WHAT IS BEING ASKED:
From the entries, copy out every line in which the word "mret" is found.

─── AVAILABLE DATA ───

(** A call never invents or loses a reservation.  What is reserved
    afterwards is what had not expired before, plus the new entry exactly when
    the answer is [Fresh]; an unseen nonce is [Fresh] in memory-only mode, and
    a refusal for capacity happens only while the journal is over its cap. *)
Theorem reservation_outcomes c ag no now ret io :
  mem_inv c →
  let r := check_and_reserve c ag no now ret io in
  let live := insertion_order (inner (purged c now)) in
  (∀ l, l ∈ insertion_order (inner c) → now < expires_unix l → l ∈ live) ∧
  (r.1 = Duplicate ↔ (ag, no) ∈ line_key <$> live) ∧
  (r.1 = Fresh → insertion_order (inner r.2) = live ++ [new_line ag no now ret]) ∧
  (r.1 ≠ Fresh → insertion_order (inner r.2) = live) ∧
  (r.1 = CapacityFull → path c = true ∧ max_journal_bytes r.2 < journal_len (disk r.2)).
Proof.
  intros Hinv r live. destruct (purged_spec c now Hinv) as ([Hnd0 Hm0] & d & Ho & Hf).
  destruct (check_and_reserve_mem c ag no now ret io Hinv) as (_ & _ & Hr). fold r in Hr.
  fold (entry_map live) in Hm0. cbn zeta in Hr.
  assert (seen (inner (purged c now)) !! (ag, no) = None ↔ (ag, no) ∉ line_key <$> live) as Hn
    by (rewrite Hm0; apply entry_map_None).
  assert ((ag, no) ∈ line_key <$> live ∨ (ag, no) ∉ line_key <$> live) as Hdec
    by (destruct (decide ((ag, no) ∈ line_key <$> live)); auto).
  split; [|split; [|split; [|split]]].
  - intros l Hl Hlt. rewrite Ho in Hl. apply elem_of_app in Hl as [Hl|Hl]; [|done].
    rewrite Forall_forall in Hf. apply Hf in Hl. lia.
  - destruct r as [[] c']; simpl in *; split; try done; try tauto.
    intros _. destruct Hr as [[e He] _]. destruct Hdec as [|Hno]; [done|]. apply Hn in Hno. congruence.
  - intros Hfr. rewrite Hfr in Hr. by destruct Hr.
  - intros Hne. destruct r as [[] c']; simpl in *; [done|by destruct Hr as [_ ->]|tauto].
  - clear Hr Hdec Hn. subst r. unfold check_and_reserve.
    destruct (_ !! _); [done|]. destruct (path c) eqn:Hp; [|done].
    set (j := _ || _). set (c2 := if j then _ else _).
    assert (max_journal_bytes c2 = max_journal_bytes c) as Hmx.
    { subst c2. destruct j; [|done]. unfold rewrite_journal. by destruct (_ && _). }
    destruct (max_journal_bytes c <? journal_len (disk c2)) eqn:Hcap; [|done].
    intros _. split; [done|]. bool_to_prop. simpl. lia.
Qed.
End Cache.
(** A revocation is effective at once.  When the id resolves to no key, then however the
    calls go on interleaving, as long as nobody enrolls the id, it resolves
    to no key and the only calls that can still act for it are those that
    had already looked its key up: every other message of the agent, in
    flight or yet to come, is refused. *)
Theorem revoked_stays_out lag w w' id :
  rtc (step lag) w w' → lookup_key (enrollment (att w)) id = None →
  Forall (λ q, enrolls id {| request := q; stage := Start |} = false) (request <$> calls w') →
  lookup_key (enrollment (att w')) id = None ∧
  ∀ i, calls w' !! i ≫= acting = Some id → calls w !! i ≫= acting = Some id.
Proof.
  induction 1 as [w|w w1 w2 Hs Hr IH]; intros Hd Hf; [done|].
  assert (Forall (λ c, enrolls id c = false) (calls w)) as Hw.
  { destruct (steps_requests _ _ _ (rtc_l _ _ _ _ Hs Hr)) as [l Hl]. rewrite Hl in Hf.
    apply Forall_app in Hf as [Hf _]. by apply Forall_fmap in Hf. }
  destruct (step_revoked _ _ _ _ Hs Hd Hw) as [Hd1 Ha1]. destruct (IH Hd1 Hf) as [Hd2 Ha2]. auto.
Qed.
Lemma seal_verifies n prev m key h line :
  body_for n prev m → 0 ≤ n < 2 ^ 53 → seal_record (Object m) prev key = Ok (h, line) →
  verify_line line (hex_bytes prev) n (verifying_key key) = Ok (n, hex_bytes h).
Proof.
  intros Hb Hn Hs. destruct (seal_line _ _ _ _ _ (bf_sorted _ _ _ Hb) (bf_depth _ _ _ Hb) Hs) as (Hh & Hc & Hp & Hsrt).
  destruct (sealed_fields n prev m h (sign_raw key h) Hb Hn) as (Hv & Hq & Ht & Hpv & Hsg).
  unfold verify_line. rewrite Hp. cbn [map_err mbind result_bind as_object ok_or].
  rewrite Hv, decide_True, Hq by done. cbn [ok_or mbind result_bind].
  rewrite decide_True, Ht, Hpv by done. cbn [ok_or mbind result_bind]. rewrite decide_True by done.
  destruct (canonical_remove _ "this_hash" _ Hsrt Hc) as (s1 & Hc1).
  destruct (canonical_remove _ "sig" _ (keys_sorted_remove "this_hash" _ Hsrt) Hc1) as (s2 & Hc2).
  assert (canonical_form_excluding (Object (map_values normalize (stamped m h (sign_raw key h))))
            UNHASHED_FIELDS = Ok s2) as ->.
  { unfold canonical_form_excluding, UNHASHED_FIELDS. cbn [as_object fold_left].
    rewrite !map_remove_values. unfold map_values. rewrite <- normalize_object, canonical_normalize, Hc2.
    - done.
    - by do 2 apply keys_sorted_remove. }
  cbn [map_err mbind result_bind]. rewrite unhex_hex. cbn [ok_or mbind result_bind].
  rewrite unhex_hex. cbn [ok_or mbind result_bind].
  rewrite stamped_stripped in Hc2. rewrite Hc2 in Hh. rewrite <- Hh, decide_True, Hsg by done.
  cbn [ok_or mbind result_bind]. by rewrite verify_sign_raw.
Qed.

Lemma seal_wrong_seq n k prev p prev' m key h line vk :
  body_for n prev m → 0 ≤ n < 2 ^ 53 → seal_record (Object m) p key = Ok (h, line) → k ≠ n →
  verify_line line prev' k vk = Err ("expected seq " ++ show k ++ ", found " ++ show n).
Proof.
  intros Hb Hn Hs Hk. destruct (seal_line _ _ _ _ _ (bf_sorted _ _ _ Hb) (bf_depth _ _ _ Hb) Hs) as (_ & _ & Hp & _).
  destruct (sealed_fields n prev m h (sign_raw key h) Hb Hn) as (Hv & Hq & _).
  unfold verify_line. rewrite Hp. cbn [map_err mbind result_bind as_object ok_or].
  rewrite Hv, decide_True, Hq by done. cbn [ok_or mbind result_bind]. by rewrite decide_False.
Qed.

(** ** Walking a journal of terminated lines *)

Definition jtext (ls : list str) : str := mjoin ((λ l, l ++ [zb 10]) <$> ls).

Lemma jtext_snoc ls l : jtext (ls ++ [l]) = jtext ls ++ l ++ [zb 10].
Proof.
  unfold jtext. rewrite fmap_app, join_app. f_equal. rewrite <- (app_nil_r (l ++ [zb 10])). done.
Qed.

Definition one_line (l : str) : Prop := (zb 10 ∉ l) ∧ (zb 13 ∉ l) ∧ ∃ r, l = Byte.x7b :: r.

Lemma one_line_nonblank l t : one_line l → is_empty (trim (l ++ t)) = false.
Proof.
  intros (_ & _ & r & ->). apply (trim_nonempty Byte.x7b); [set_solver|]. vm_compute. reflexivity.
Qed.

Lemma jtext_nonblank ls : Forall one_line ls → ls ≠ [] → is_empty (trim (jtext ls)) = false.
Proof.
  intros [|l ls' Hl _]; [done|]. intros _. unfold jtext. rewrite fmap_cons. cbn [mjoin list_join].
  rewrite <- app_assoc. by apply one_line_nonblank.
Qed.

Lemma lines_jtext ls : Forall one_line ls → lines (jtext ls) = ls.
Proof. intros Hf. apply lines_terminated. eapply Forall_impl; [done|]. by intros l (?&?&_). Qed.

Definition prev_of (t : option Tail) : str :=
  match t with Some x => tail_hash_hex x | None => GENESIS_PREV_HEX end.

Lemma walk_app i ls ls' vk t ok :
  error (walk i ls vk (prev_of t) t ok) = None →
  walk i (ls ++ ls') vk (prev_of t) t ok =
    let r := walk i ls vk (prev_of t) t ok in
    walk (i + length ls) ls' vk (prev_of (tail r)) (tail r) (records_ok r).
Proof.
  revert i t ok. induction ls as [|l ls IH]; intros i t ok; simpl; [by rewrite Nat.add_0_r|].
  destruct (is_empty (trim l)).
  { intros He. rewrite IH by done. by rewrite Nat.add_succ_r. }
  destruct (verify_line l (prev_of t) (Z.of_nat ok) vk) as [[q h]|]; [|done].
  intros He. specialize (IH (S i) (Some {| tail_seq := q; tail_hash_hex := h |}) (S ok)).
  simpl in IH. rewrite IH by done. by rewrite Nat.add_succ_r.
Qed.

Lemma walk_snoc ls l vk r q h :
  walk 0 ls vk GENESIS_PREV_HEX None 0 = r → error r = None → one_line l →
  verify_line l (prev_of (tail r)) (Z.of_nat (records_ok r)) vk = Ok (q, h) →
  walk 0 (ls ++ [l]) vk GENESIS_PREV_HEX None 0 =
    {| tail := Some {| tail_seq := q; tail_hash_hex := h |}; error := None;
       records_ok := S (records_ok r) |}.
Proof.
  intros Hr He Hol Hv. pose proof (one_line_nonblank l [] Hol) as Hl. rewrite app_nil_r in Hl.
  pose proof (walk_app 0 ls [l] vk None 0) as Hw. simpl in Hw.
  rewrite Hr in Hw. rewrite Hw by done. by rewrite Hl, Hv.
Qed.
(* ===== verification/SessionTasks.v ===== *)
(** Overlapping session frames: [handle_session_frame] and
    [emit_session_heartbeats] of [crates/gateway-core/src/lib.rs] over the
    shared table of [session.rs].

    Frames of several connections and the periodic scan run as tasks of one
    process.  The table is behind one lock and holds [Arc]s, so an entry
    outlives its removal; each channel is behind a lock of its own, which a
    command keeps from its write to the end of its read and a teardown for the
    shutdown.  A task is cut here at these locks.  Entries live in a heap, the
    table maps handles to them, and [log] records what happened to the
    channels, the feed and the journal, in order.

    The theorems hold for every interleaving of any number of tasks: only the
    owner's admitted frames reach a channel; every session is torn down once
    and none is forgotten; output is numbered without gap or repetition; a
    command's output is read right after its own input; nothing deadlocks and
    every task finishes. *)

From S2P Require Import Prelude Strs Json Extern Toy Protocol Session.
#[local] Open Scope Z_scope.

(** ** State *)

Inductive Role : Type :=
| TaskCommand (agent handle input : str)
| TaskClose (agent handle : str)
| TaskScan (threshold : Z).

(** A chunk of output under its sequence number. *)
Abbreviation Numbered := (list (Z * OutputChunk)).

Inductive Reply : Type :=
| ReplyError (code reason : str)
| ReplyOutput (outs : Numbered) (closed : bool) (exit : option Z)
| ReplyClosed
| ReplyScanned.
(** A terminal outcome after policy: record it, then answer with an error. *)
Definition fail_with (w : World) (message : Value) (envelope : Envelope) (d : Decision)
    (outcome : Outcome) (code reason : str) : M Value :=
  _ ← audit_decision w envelope (effect_str (effect d)) (d_notify_on_use d) outcome;
  mret (error_response message code reason).

(** The step of every handler that verifies the message. *)
Definition verify_message (w : World) (message : Value) : M (result IdentityError VerifiedIntent) :=
  g ← get_gw;
  let '(r, a) := verify (attestor g) message (wall_clock w) (replay_io w) in
  _ ← put_gw (set_attestor g a);
  mret r.

(** ** Opening a session *)

Definition no_backend (mechanism : str) : str :=
  "mechanism " ++ debug_str mechanism ++ " has no session backend configured in this build".

(** The [ca://] branch of [open_session]: the certificate that becomes the
    session secret, or the detail text of the failure. *)
Definition mint_secret (w : World) (envelope : Envelope) (d : Decision) (ca : CaContext)
  : M (result str str) :=
  g ← get_gw;
  let username := default [] (get_str (e_operation envelope) "user") in
  let want_pty := default true (get (e_operation envelope) "pty" ≫= as_bool) in
  let ttl := Z.min (default (default_session_ttl_secs (config g)) (session_ttl_s (d_limits d)))
                   TTL_CEILING_SECS in
  match ctx_agent_identity ca (e_agent_id envelope) with
  | Ok (Some identity) =>
      let intent := {| i_agent_id := e_agent_id envelope; i_msg_id := e_msg_id envelope;
                       i_username := username; i_want_pty := want_pty; i_ttl_secs := ttl |} in
      _ ← act (AMint (e_cred_ref envelope) intent);
      mret (match mint_for ca (e_cred_ref envelope) identity intent (unix_epoch w) (entropy w) with
            | Ok cert => Ok (cert_openssh cert)
            | Err e => Err (ca_detail_text e)
            end)
  | Ok None | Err _ => mret (Err (ca_detail_text AgentNotEnrolled))
  end.

(** The credential of a session: minted for [ca://] references, otherwise
    resolved from the vault; an error is the outcome, code and reason. *)
Definition session_secret (w : World) (envelope : Envelope) (d : Decision)
  : M (result (Outcome * str * str) str) :=
  g ← get_gw;
  if starts_with "ca://" (e_cred_ref envelope) then
    match ssh_ca g with
    | None => mret (Err (MechanismError, "E_MECHANISM", ca_detail_text NotInitialized))
    | Some ca =>
        r ← mint_secret w envelope d ca;
        mret (map_err (λ e, (MechanismError, "E_MECHANISM", e)) r)
    end
  else
    _ ← act (AResolve (e_cred_ref envelope));
    mret (map_err (λ e, (CredentialUnresolved, "E_CRED_UNRESOLVED", e)) (resolve w (e_cred_ref envelope))).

───

RESPONSE AREA:
  mret (error_response message code reason).
  mret r.
      mret (match mint_for ca (e_cred_ref envelope) identity intent (unix_epoch w) (entropy w) with
  | Ok None | Err _ => mret (Err (ca_detail_text AgentNotEnrolled))
    | None => mret (Err (MechanismError, "E_MECHANISM", ca_detail_text NotInitialized))
        mret (map_err (λ e, (MechanismError, "E_MECHANISM", e)) r)
    mret (map_err (λ e, (CredentialUnresolved, "E_CRED_UNRESOLVED", e)) (resolve w (e_cred_ref envelope))).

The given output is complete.